The study by think tank Centre For Cities found Brighton is performing well in many areas compared with some of the UK’s largest towns and cities.

It has the highest number of business start-ups outside London and is second nationally for the number of businesses per capita.

The city also ranked in the top ten for the lowest “hidden unemployment” rate in the country, as well as having among the most residents with high-level qualifications.

Councillor Phelim Mac Cafferty, leader of Brighton and Hove City Council, heralded the report as bringing “confidence and hope” despite choppy economic waters.

He said: “It’s really encouraging to see that Brighton and Hove businesses continue to be resilient despite a hugely challenging time.

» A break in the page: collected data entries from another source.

Lemma auth_fields_ok b id kid so sig fo fin s' :
  auth_fields (mkCursor b 0) = (Ok (id, kid, so, sig, fo, fin), s') →
  ∃ features mtu ext, b = auth_image id kid features mtu ext sig ++ fin ∧
    len id = 16 ∧ len kid = 16 ∧ len sig = 64 ∧ len fin = 32 ∧ 1200 <= mtu <= 1500 ∧
    len ext <= 1024 ∧ 0 <= features < 2 ^ 32 ∧ so = 40 + len ext ∧ fo = so + 64.
Proof.
  unfold auth_fields. intros H. inv_st. inv_ok. bool_hyps. simplify_eq.
  apply (take_at 16) in E as (-> & -> & _); [|done].
  apply (take_at 32) in E0 as (-> & -> & _); [|done].
  apply (uint_at 36) in E1 as (-> & Ef & _); [|done].
  apply (uint_at 38) in E2 as (-> & Em & _); [|done].
  apply (uint_at 40) in E4 as (-> & Ex & H40); [|done].
  pose proof (from_be_bytes_range (sub b 38 40)) as Hr. rewrite Ex in Hr.
  apply (skip_at (40 + a4)) in E6 as (-> & _ & _); [|done].
  apply (take_at (104 + a4)) in E8 as (-> & -> & _); [|cbn [cu_pos]; lia].
  apply (take_at (136 + a4)) in E10 as (-> & -> & _); [|cbn [cu_pos]; lia].
  apply finish_at in E11. cbn [cu_pos].
  exists a1, a2, (sub b 40 (40 + a4)). rewrite !len_sub by lia.
  pose proof (from_be_bytes_range (sub b 32 36)) as Hf. rewrite len_sub in Hf by lia.
  split; [|split_and!; lia].
  rewrite <- (sub_all b 0 (136 + a4)) at 1 by lia. unfold auth_image. rewrite <- !app_assoc.
  rewrite len_sub by lia. replace (40 + a4 - 40) with a4 by lia.
  rewrite (sub_sub b 0 16 _), (sub_sub b 16 32 _), (sub_sub b 32 36 _), (sub_sub b 36 38 _),
    (sub_sub b 38 40 _), (sub_sub b 40 (40 + a4) _), (sub_sub b (40 + a4) (104 + a4) _) by lia.
  by rewrite (be_value b 32 4 36 a1), (be_value b 36 2 38 a2), (be_value b 38 2 40 a4) by (done || lia).
Qed.

Lemma auth_fields_run id kid features mtu ext sig fin :
  len id = 16 → len kid = 16 → len sig = 64 → len fin = 32 → 1200 <= mtu <= 1500 →
  len ext <= 1024 → 0 <= features < 2 ^ 32 →
  (auth_fields (mkCursor (auth_image id kid features mtu ext sig ++ fin) 0)).1 =
  Ok (id, kid, 40 + len ext, sig, 104 + len ext, fin).
Proof.
  intros H1 H2 H3 H4 Hm Hx Hf. len_pose. set (b := _ ++ fin).
  assert (len b = 136 + len ext) as Hl by (unfold b, auth_image; len_lia).
  assert (sub b 0 16 = id ∧ sub b 16 32 = kid ∧ from_be_bytes (sub b 32 36) = features ∧
    from_be_bytes (sub b 36 38) = mtu ∧ from_be_bytes (sub b 38 40) = len ext ∧
    sub b (40 + len ext) (104 + len ext) = sig ∧ sub b (104 + len ext) (136 + len ext) = fin)
    as (F1 & F2 & F3 & F4 & F5 & F6 & F7).
  { unfold b, auth_image. rewrite <- !app_assoc. split_and!; slices; rewrite ?from_to_be_small by lia; done. }
  unfold auth_fields, cursor_u32, cursor_u16.
  rewrite (take_run 16 _ _ _ _ _ F1), (take_run 32 _ _ _ _ _ F2), (uint_run 36 _ _ _ _ _ F3),
    (uint_run 38 _ _ _ _ _ F4) by lia.
  rewrite guard_run by (rewrite (proj2 (Z.leb_le 1200 _)), (proj2 (Z.leb_le _ 1500)) by lia; done).
  rewrite (uint_run 40 _ _ _ _ _ F5) by lia. rewrite guard_run by (apply Z.ltb_ge; lia).
  rewrite (skip_run (40 + len ext)) by lia. rewrite st_bind. cbn [gets cu_pos].
  rewrite (take_run (104 + len ext) _ _ _ _ _ F6) by lia. rewrite st_bind. cbn [gets cu_pos].
  rewrite (take_run (136 + len ext) _ _ _ _ _ F7) by lia. by rewrite finish_run by lia.
Qed.

Lemma key_id_len label pub : len (key_id label pub) = 16.
Proof. unfold key_id. rewrite len_take, hash_parts_len. done. Qed.

Lemma verify_client_auth_ok plaintext client t2 ssig spub fin :
  len (cl_id client) = 16 →
  verify_client_auth plaintext client t2 ssig spub fin = Ok () ↔
  auth_ok plaintext client t2 ssig spub fin.
Proof.
  intros Hid. unfold verify_client_auth. split.
  - intros H. inv_ok. bool_hyps. destruct v0 as [[[[[id kid] so] sig] fo] proof].
    destruct (auth_fields (mkCursor plaintext 0)) as [o s'] eqn:E. cbn in H1. subst o.
    apply auth_fields_ok in E as (features & mtu & ext & Hp & H1 & H2 & H3 & H4 & Hm & Hx & Hf & -> & ->).
    inv_ok. bool_hyps. subst. apply slice_inv in H8 as (_ & _ & _ & ->).
    split. exists features, mtu, ext, sig, v5. cbv zeta.
    assert (sub (auth_image (cl_id client) (key_id (ascii "RekaSerdoba client key") (cl_public_key client))
      features mtu ext sig ++ v5) 0 (40 + len ext + 64) =
      auth_image (cl_id client) (key_id (ascii "RekaSerdoba client key") (cl_public_key client))
      features mtu ext sig) as Hu.
    { apply sub_app_exact; [done|]. unfold auth_image. pose proof (key_id_len (ascii "RekaSerdoba client key") (cl_public_key client)). len_lia. }
    rewrite Hu in *. unfold hmac_bytes in *. inv_ok. split_and!; try done; lia.
  - intros [(features & mtu & ext & sig & proof & -> & Hm & Hx & Hs & Hp & Hf & Hv & Hh)].
    set (kid := key_id _ _) in *. pose proof (key_id_len (ascii "RekaSerdoba client key") (cl_public_key client)) as Hk.
    fold kid in Hk. len_pose.
    rewrite (proj2 (Z.ltb_ge _ _)) by (unfold auth_image; len_lia). cbn [bail_if mbind outcome_bind].
    rewrite auth_fields_run by done. cbn [mbind outcome_bind]. unfold ct_eq.
    rewrite !bool_decide_true by done. cbn [negb bail_if mbind outcome_bind]. rewrite Hv.
    cbn [negb bail_if mbind outcome_bind]. rewrite slice_ok by (unfold auth_image; len_lia).
    cbn [mbind outcome_bind].
    rewrite (proj2 (Z.eqb_eq _ _)) by lia. cbn [negb bail_if mbind outcome_bind].
    rewrite sub_app_exact by (unfold auth_image; len_lia). unfold hmac_bytes. rewrite Hh.
    cbn [ok_or mbind outcome_bind]. by rewrite bool_decide_true.
Qed.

“We are a productive city, with low economic inactivity and a high number of residents with top qualifications.

“Businesses continue to be innovative and at the cutting edge of technology which, in turn, enhances our productivity and prosperity.

“Despite all the things that make running a business especially tough currently, such as high inflation, the ongoing cost of the pandemic, the sheer cost of housing and the cost of living crisis, these results bring confidence and hope.

“We remain hungry as a city for local economic growth to secure future jobs, opportunities and apprenticeships.”

The findings noted that Brighton was one of the slowest-growing cities by population over the last decade, according to estimates from the Office for National Statistics, increasing by just two per cent between 2011 and 2021.

The city also saw the highest increase in house prices in the country, jumping by 10.7 per cent between 2021 and 2022.

Gavin Stewart, executive director of the Brighton and Hove Economic Partnership, said: “Unemployment numbers in Brighton and Hove have thankfully been falling since the pandemic high.

“Although we know that retail and hospitality sectors will struggle this year, particularly thanks to the effects of inflation and post-Brexit issues in staff recruitment, the overall outlook is positive for 2023, with forecasts that there will be a 1.1 per cent increase in the size of the Brighton and Hove economy by the end of the year.”